Cinsiyetle yakından ilgili olan son sorum ise transseksüellerle ilgili. Benim düşünceme göre, transeksüel geçişler sadece cinsiyet klişelerini güçlendiriyor ve tam olarak hangi dış özelliklerin bir kadını kadın ve erkeği erkek yaptığını belirliyor. Aynı zamanda, geçişler, içsel psikolojik ve dışsal sosyal çatışmaları çözmede en ufak bir yardımcı olmuyor.

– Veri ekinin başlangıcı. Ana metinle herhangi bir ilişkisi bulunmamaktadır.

(** X13. Outside [signup], the login history and the last-login fields of
    every item change only when the answer is [Authenticated]: a rejected
    login, a step-up request, a failed or expired one-time code and the
    email-verification handlers leave them as they were. *)
Theorem login_record_changes_only_on_success r d ev t :
  r <> Signup ->
  (forall tok, snd (handle r d ev t) <> Authenticated tok) ->
  map loginRecordOf (fst (handle r d ev t)) = map loginRecordOf t.
Proof.
  intros Hr Hno. destruct (handle_shape r d ev t Hr) as (k & f & -> & _ & Hrec).
  apply map_kept_update. now apply Hrec.
Qed.

Lemma handle_keeps_keys r d ev t :
  map userId (fst (handle r d ev t)) = map userId t
  \/ map userId (fst (handle r d ev t)) = (map userId t ++ [newUUID d])%list.
Proof.
  destruct r.
  - cbn [handle]. unfold signup.
    destruct (negb (truthy (bodyEmail ev)) || negb (truthy (bodyPassword ev)));
      [now left|].
    destruct (negb (emailRegexTest (bodyEmail ev))); [now left|].
    destruct (String.length (bodyPassword ev) <? 8)%nat; [now left|].
    cbv zeta. cbn [fst].
    match goal with |- context [put ?i t] => destruct (keys_put i t) as [E | E] end;
      rewrite E; [now left|].
    cbn [userId].
    destruct (scan (byEmail (bodyEmail ev)) t) as [|u rest] eqn:Hscan;
      [now right|].
    (* the key of an existing item is in the table: [put] replaced it *)
    exfalso. destruct (scan_head _ _ _ _ Hscan) as [Hin _].
    match type of E with
    | map userId (put ?i t) = _ =>
        pose proof (length_put i t (in_map userId t u Hin)) as L
    end.
    apply (f_equal (@List.length string)) in E.
    rewrite !length_map, length_app, length_map in E. simpl in E, L. lia.
  - left. destruct (handle_shape ResendOTP d ev t) as (k & f & -> & Hid & _);
      [discriminate|].
    apply map_kept_update. intros v. now injection (Hid v).
  - left. destruct (handle_shape VerifyEmail d ev t) as (k & f & -> & Hid & _);
      [discriminate|].
    apply map_kept_update. intros v. now injection (Hid v).
  - left. destruct (handle_shape Login d ev t) as (k & f & -> & Hid & _);
      [discriminate|].
    apply map_kept_update. intros v. now injection (Hid v).
  - left. destruct (handle_shape VerifyLoginOTP d ev t) as (k & f & -> & Hid & _);
      [discriminate|].
    apply map_kept_update. intros v. now injection (Hid v).
Qed.

(** X14. No handler deletes an item: over any sequence of requests, every
    key of the table stays in the table, in the same order, and new keys
    are only added at the end. *)
Theorem no_item_deleted rs t :
  exists added, map userId (run rs t) = (map userId t ++ added)%list.
Proof.
  revert t. induction rs as [|[[r d] ev] rs IH]; intros t; simpl.
  - exists []. now rewrite app_nil_r.
  - destruct (IH (fst (handle r d ev t))) as [added ->].
    destruct (handle_keeps_keys r d ev t) as [-> | ->].
    + now exists added.
    + exists (newUUID d :: added). now rewrite <- app_assoc.
Qed.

Beynin erkek ya da kadın olmadığı, cinsiyet standartlarının çocuklukta (ve sonra yaşam boyunca) içselleştirildiği ve doğuştan gelmediği bilgisi ile, şu soruyu sormamak mümkün değil - cinsiyetinizi kabul etmekten sizi alıkoyan nedir, neden yapıyorsunuz? geçiş. Bu yüzden trans bireylerle çalışmıyorum - Temel temellerini anlamadığım alternatif bir gerçekliğe davet olarak biyolojik cinsiyetin yerini toplumsal cinsiyet niteliklerinin aldığı bir dünyaya davetiye yaşıyorum. Uygulamanızda trans bireyler var mı, bu olguyu nasıl algılıyorsunuz?

Bence buradaki nokta, toplumsal cinsiyet normlarının farklı şekillerde, değişen derecelerde başarı ile içselleştirilmesidir. Bu soruyla ilk karşılaştığımda ben de büyük bir zorluk içindeydim. Bu konuda çok fazla deneyimim yok, transgender söz konusu olduğunda insanların görüşlerini algılamak ve anlamak benim için zor olabilir. Bir kadınla kalıcı bir ilişki içinde olan bir lezbiyen hastam vardı, ancak ameliyat edilmemiş bir transseksüel MtF (Erkek-Kadın) ile ilişkisinden memnun kaldı. Onun için bu bir zorluk ve belirsizlik değildi, ilişkideki ek katılımcıya "o", sonra "o" dedi, ancak bu hikayede benim için kolay değildi. Ondan sonra, bu fenomenle daha fazla ilgilenmeye başladım ve bu insanların yaşamak zorunda oldukları zorluklardan etkilendim.

İşinizde neye güveniyorsunuz, transgenderliğin nasıl oluştuğuna dair fikriniz nedir?

Belki de herhangi bir erken kendini sunma deneyimi, kendilik algısının gelecekteki oluşumunu, kim olduğumuz fikrini etkileyebilir. “Kim olduğuma olan inancım, nasıl davrandığımı ve başkalarına nasıl sunacağımı etkiler”, imajın böyle geliştiğini düşünüyorum - sadece cinsiyet kimliğinde değil, başka konularda da. Bu zor bir konu, sizin gibi LGBT topluluğuyla çalışan Fransa'dan bir meslektaşınızı bu konuyu tartışabilmeniz için tavsiye edebilirim.

Tavsiye ve röportaj için teşekkürler!